So you just got to figure out which one it is for you. The next one is that you can get people to give you their businesses for no money down. All right. And so a good friend of mine actually did this and he combined four different information businesses into one business. And they were all small businesses. They were all doing about a million ish a year. I get smalls relative, but it was like,
And so he combined them all to be a $4 million top line, million and a half bottom line business for no money out of pocket. He literally said, Hey, I know you don't want to do this business anymore. Just give it to me and I'll pay you the income that you were going to make for this business for the next two years. That's what he said. And they said, sure. And so he combined all those businesses together. And then overnight he owned an asset that was doing a million and a half a year in profit and 4 million in top line. And it cost him nothing to do it. So not only did it make a million dollars, he made something that made him a million and a half dollars a year.

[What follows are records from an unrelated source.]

Lemma webhook_missing_amount_witness :
  let d := {| uid := "u1"; email := Some "a@x.com";
              referralLink := generateReferralLink "u1";
              referredBy := None; balance := JVal 750%float;
              teamCount := zero; dailyActivities := JVal [];
              createdAt := "2026-01-01T00:00:00.000Z" |} in
  let st := {| directory := {[ "a@x.com" := "u1" ]};
               users := {[ "u1" := d ]} |} in
  let o1 := webhook no_faults (notification ∅ (JVal "a@x.com") JAbsent JAbsent) st in
  let o2 := webhook no_faults
              (notification ∅ (JVal "a@x.com") (JVal 2000%float) (JVal "T2"))
              (out_state o1) in
  out_reply o1 = Sent 200 ∧
  balance_of "u1" (out_state o1) = Some (JVal nan) ∧
  balance_of "u1" (out_state o2) = Some (JVal (zero + 2000 / 100)%float).
Proof.
  intros d st.
  apply (webhook_missing_amount ∅ JAbsent ∅ (JVal "T2") "a@x.com"
           (JVal 2000%float) st "u1" "u1" d);
    reflexivity.
Defined.

(** * The referral link *)

(** X2. Different account ids get different referral links. *)
Theorem generateReferralLink_distinct a b :
  a ≠ b → generateReferralLink a ≠ generateReferralLink b.
Proof.
  intros Hne Heq. apply Hne. unfold generateReferralLink in Heq.
  by simplify_eq/=.
Qed.

Lemma generateReferralLink_distinct_witness :
  generateReferralLink "u1" ≠ generateReferralLink "u2".
Proof. apply (generateReferralLink_distinct "u1" "u2"). discriminate. Defined.

(** * What the webhook writes *)

(** X3. No webhook request creates or deletes a record: the set of
    document ids of the collection is the same before and after,
    whatever the request and whatever fails. *)
Theorem webhook_keeps_records f req st :
  dom (users (out_state (webhook f req st))) = dom (users st).
Proof.
  rewrite webhook_state.
  destruct (credit_target f req st) as [[ref a]|]; [|done].
  destruct (users st !! ref) as [d|] eqn:Hd; [|done].
  unfold stored; simpl. rewrite dom_insert_L.
  apply elem_of_dom_2 in Hd.
  apply subseteq_union_1_L. by apply singleton_subseteq_l.
Qed.

(** X4. No silent outcome: a webhook request writes no console line
    only when it is not processed (another event, or an unreadable
    customer), and then changes nothing; when processing fails it
    writes one error line, answers 200 and changes nothing; and when it
    writes the recharge line, the line names the payer and the amount
    of the request, the request was answered 200, and exactly the
    record that the payer's account id names has had its balance
    replaced by (balance || 0) + amount / 100. *)
Theorem webhook_log_tells f req st :
  let o := webhook f req st in
  (out_log o = [] ∧ out_state o = st ∧
   (charge_success (body_event (body req)) = false ∨
    customer_unreadable (body req) = true)) ∨
  (∃ err, out_log o = [LogError err] ∧ out_state o = st ∧
          out_reply o = Sent 200) ∨
  (∃ dt c id ref d,
     body_data (body req) = JVal dt ∧ data_customer dt = JVal c ∧
     getUserByEmail f st (customer_email c) = Some id ∧
     doc (JVal id) = Some ref ∧ users st !! ref = Some d ∧
     out_log o =
     [LogRecharged (customer_email c) (ToNumber (data_amount dt) / 100)%float] ∧
     out_state o =
     {| directory := directory st;
        users :=
          <[ref := {| uid := uid d; email := email d;
                      referralLink := referralLink d;
                      referredBy := referredBy d;
                      balance :=
                        JVal (or_zero (balance d)
                              + ToNumber (data_amount dt) / 100)%float;
                      teamCount := teamCount d;
                      dailyActivities := dailyActivities d;
                      createdAt := createdAt d |}]> (users st) |} ∧
     out_reply o = Sent 200).
Proof.
  unfold webhook, customer_unreadable.
  destruct (charge_success _); [|by left; auto]. simpl.
  destruct (body_data _) as [| |dt] eqn:Hdt; [by left; auto..|].
  destruct (data_customer dt) as [| |c] eqn:Hc; [by left; auto..|]. simpl.
  destruct (getUserByEmail _ _ _) as [id|] eqn:Hid; [|by right; left; eauto].
  unfold credit_account.
  destruct (doc _) as [ref|] eqn:Hdoc; [|by right; left; eauto].
  unfold runTransaction. destruct (store_fails f); [by right; left; eauto|].
  destruct (users st !! ref) as [d|] eqn:Hd; [|by right; left; eauto].
  right; right. exists dt, c, id, ref, d. repeat split; done.
Qed.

Per year now he has to pay the debt service back which is the loan that those people Said that he would pay them over time back from the profit from the business, but he owns the asset now And so if he turned around and went to say hey I'm gonna go sell this you can probably sell the thing for five million dollars put together And so you got no money down and he said he would sell it and he could sell it for five million bucks and
And let's say that if the seller financing all those was two times earnings over time, because at small numbers, the deals aren't very good for sellers, right? It might cost him $2 million over the next however long, and he can flip the whole thing for five, and he makes the three, and he could still just choose to slowly pay them off over time where he could probably have an early sale bonus and pay even less.
Like he made more than a million dollars with no money out of pocket. And if you're like, I don't know how to do that. The point is not to teach you how to do it. The point is to get you to recognize that you don't know how to do it and understand that the people who are making money don't constrain themselves by time. They're not thinking, how do I make X dollars per hour, X dollars per year? They're thinking, how do I provide the most value to somebody? So they'll give me a percentage of the value I provide.

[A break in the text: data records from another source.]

Lemma keeps_others_downloader (a : activity) (f : format) (w : world) :
  keeps_others (may_touch a f) w
    (snd (downloader f (activityId a) (date_of a) (safe_name_of a) w)).
Proof.
  destruct f; cbn [downloader may_touch].
  - unfold download_gpx. fold (artifact a ".gpx").
    apply keeps_others_bind; [apply keeps_others_call|]. intros data w1 _.
    apply keeps_others_bind; [|intros; apply keeps_others_refl].
    apply keeps_others_write_file. now left.
  - unfold download_tcx. fold (artifact a ".tcx").
    apply keeps_others_bind; [apply keeps_others_call|]. intros data w1 _.
    apply keeps_others_bind.
    { destruct (utf8_decode data); apply keeps_others_refl. }
    intros text w2 _.
    apply keeps_others_bind; [|intros; apply keeps_others_refl].
    apply keeps_others_write_file. now left.
  - unfold download_fit. fold (artifact a ".zip") (artifact a ".fit").
    set (names := artifact a ".zip" :: artifact a ".fit" :: _).
    assert (Hzip : In (artifact a ".zip") names) by now left.
    assert (Hfit : In (artifact a ".fit") names) by (right; now left).
    unfold bind at 1, call.
    destruct (client_download_activity (activityId a) ORIGINAL)
      as [data|e] eqn:Hdata; [|apply keeps_others_refl].
    apply keeps_others_bind; [now apply keeps_others_write_file|].
    intros [] w1 Hwrite%write_file_inv.
    apply keeps_others_bind; [|intros; apply keeps_others_refl].
    apply keeps_others_try_except.
    + unfold extract_first.
      apply keeps_others_bind;
        [rewrite zip_open_same; apply keeps_others_refl|].
      intros members w2 (-> & data' & Hfile & Hmembers)%zip_open_inv.
      assert (data' = data) by congruence. subst data'.
      apply keeps_others_bind;
        [|intros; now apply keeps_others_unlink].
      destruct members as [|[member content] rest];
        [apply keeps_others_refl|].
      assert (Hmember : In member names).
      { unfold names. rewrite Hmembers. right. right. now left. }
      apply keeps_others_bind;
        [now apply keeps_others_write_file|].
      intros. now apply keeps_others_rename.
    + intros e w2 _. destruct (exn_kind e); try apply keeps_others_refl.
      now apply keeps_others_rename.
  - unfold download_json.
    fold (artifact a ".json") (artifact a "_full.json").
    apply keeps_others_bind; [apply keeps_others_call|]. intros details w1 _.
    apply keeps_others_bind.
    { unfold dumps. destruct (json_dumps details); apply keeps_others_refl. }
    intros text w2 _.
    apply keeps_others_bind;
      [apply keeps_others_write_file; now left|].
    intros _ w3 _.
    apply keeps_others_bind; [apply keeps_others_call|]. intros full w4 _.
    apply keeps_others_bind.
    { unfold dumps. destruct (json_dumps full); apply keeps_others_refl. }
    intros text' w5 _.
    apply keeps_others_bind; [|intros; apply keeps_others_refl].
    apply keeps_others_write_file. right. now left.
Qed.

(** X15.  Whatever the format and however the download ends, a file whose
    name is not one of the names of the activity (nor, for the fit format,
    the name of the first member of the archive) is after
    [download_activity] what it was before: there or not, with the same
    content. *)
Theorem download_touches_own_files (a : activity) (f : format) (w : world)
    (n : string) :
  ~ In n (may_touch a f) ->
  files_of (outdir (snd (download_activity a f w))) !! n
  = files_of (outdir w) !! n.
Proof.
  intros Hn. rewrite download_activity_run. unfold guarded.
  destruct (well_formed a); [|reflexivity].
  pose proof (keeps_others_downloader a f (printed w [header a]) n Hn) as Hk.
  destruct (downloader _ _ _ _ _) as [[filename|e] w']; exact Hk.
Qed.

End DownloadFrame.

Section FitRemnant.
Context `{Client}.

(** X16.  Only [BadZipFile] is caught around the extraction.  When the
    first member of the archive cannot be written, the error goes up to
    [download_activity], which reports the failure: the archive stays in the
    directory under its [.zip] name, and no [.fit] file is written.  This is the outcome on
    a record whose name and type are not [null]; on the others
    [download_activity] raises before any request ([guarded]). *)
Theorem fit_failed_extraction_leaves_archive (a : activity)
    (data member content : string) (rest : list (string * string))
    (l : bool) (files : gmap string string) (out : list line) :
  client_download_activity (activityId a) ORIGINAL = Ok data ->
  zip_members data = Some ((member, content) :: rest) ->
  write_denied (artifact a ".zip") = false ->
  write_denied member = true ->
  exists msg,
    download_activity a fit (mkWorld (Dir l files) out)
    = guarded a (mkWorld (Dir l files) out)
        (Ok false,
         mkWorld (Dir l (<[artifact a ".zip" := data]> files))
           (out ++ [header a; ActivityError msg])).
Proof.
  intros Hdata Hzip Hwz Hwm. exists "Permission denied".
  erewrite download_activity_failed; cycle 1.
  { cbn [downloader]. unfold download_fit, printed. cbn [outdir stdout].
    fold (artifact a ".zip") (artifact a ".fit").
    erewrite bind_Ok by (unfold call; rewrite Hdata; reflexivity).
    erewrite bind_Ok by (apply write_file_run; exact Hwz).
    apply bind_Raise.
    erewrite try_except_Raise; cycle 1.
    { unfold extract_first.
      erewrite bind_Ok
        by (erewrite zip_open_run by apply lookup_insert_eq;
            rewrite Hzip; reflexivity).
      apply bind_Raise. apply bind_Raise.
      unfold write_file. cbn [outdir stdout]. rewrite Hwm. reflexivity. }
    reflexivity. }
  unfold printed. cbn [outdir stdout exn_msg]. now rewrite <- app_assoc.
Qed.

End FitRemnant.

Lemma failed_request_writes_nothing_witness :
  @request_fails _ three_runs run_15 fit
    (mkExn GarminConnectConnectionError "timed out")
  /\ @download_activity _ three_runs run_15 fit (start two_fit_files)
     = (Ok false,
        printed (start two_fit_files)
          [header run_15; ActivityError "timed out"]).
Proof.
  split; [reflexivity|].
  exact (@failed_request_writes_nothing _ three_runs run_15 fit
           (start two_fit_files)
           (mkExn GarminConnectConnectionError "timed out") eq_refl).
Defined.

Lemma gpx_download_moves_watermark_witness :
  Strptime.date_time "2024-03-14 07:30:00"
  = Some (mkDatetime 2024 3 14 7 30 0)
  /\ @download_activity _ three_runs run_14 gpx (mkWorld (Dir true ∅) [])
     = (Ok true,
        mkWorld (Dir true (<[artifact run_14 ".gpx" := demo_zip "fit data"]> ∅))
          ([] ++ [header run_14; Saved (artifact run_14 ".gpx")])).
Proof.
  split; [reflexivity|].
  exact (proj1 (@gpx_download_moves_watermark _ three_runs run_14
                  (demo_zip "fit data") "2024-03-14 07:30:00"
                  (mkDatetime 2024 3 14 7 30 0) ∅ []
                  eq_refl eq_refl eq_refl eq_refl)).
Defined.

And so the reason a good buddy of mine was able to make so much money selling and flipping commercial real estate was that he realized that if he bought for very little money down, that he could basically take 100% of the cash that someone put as a down payment for a commercial building and make it into a write-off. Which means that if you made $100,000, let's assume you're in the highest tax bracket, a million dollars a year, and you had $400,000 in taxes, you could take the $400,000 that you were going to give to the government and just give it to him.
And then he'd put it into a building because of the amount of leverage he was able to get in his deals, because he would get them to sell or finance half of the down payment. So you only had to put 10% down on these buildings. So when you put 10% down on the building, he could take the depreciation on the whole building and hand it to the guys who gave him the money. And so they got free buildings. They didn't even care about the return on the building because it was bought with free money.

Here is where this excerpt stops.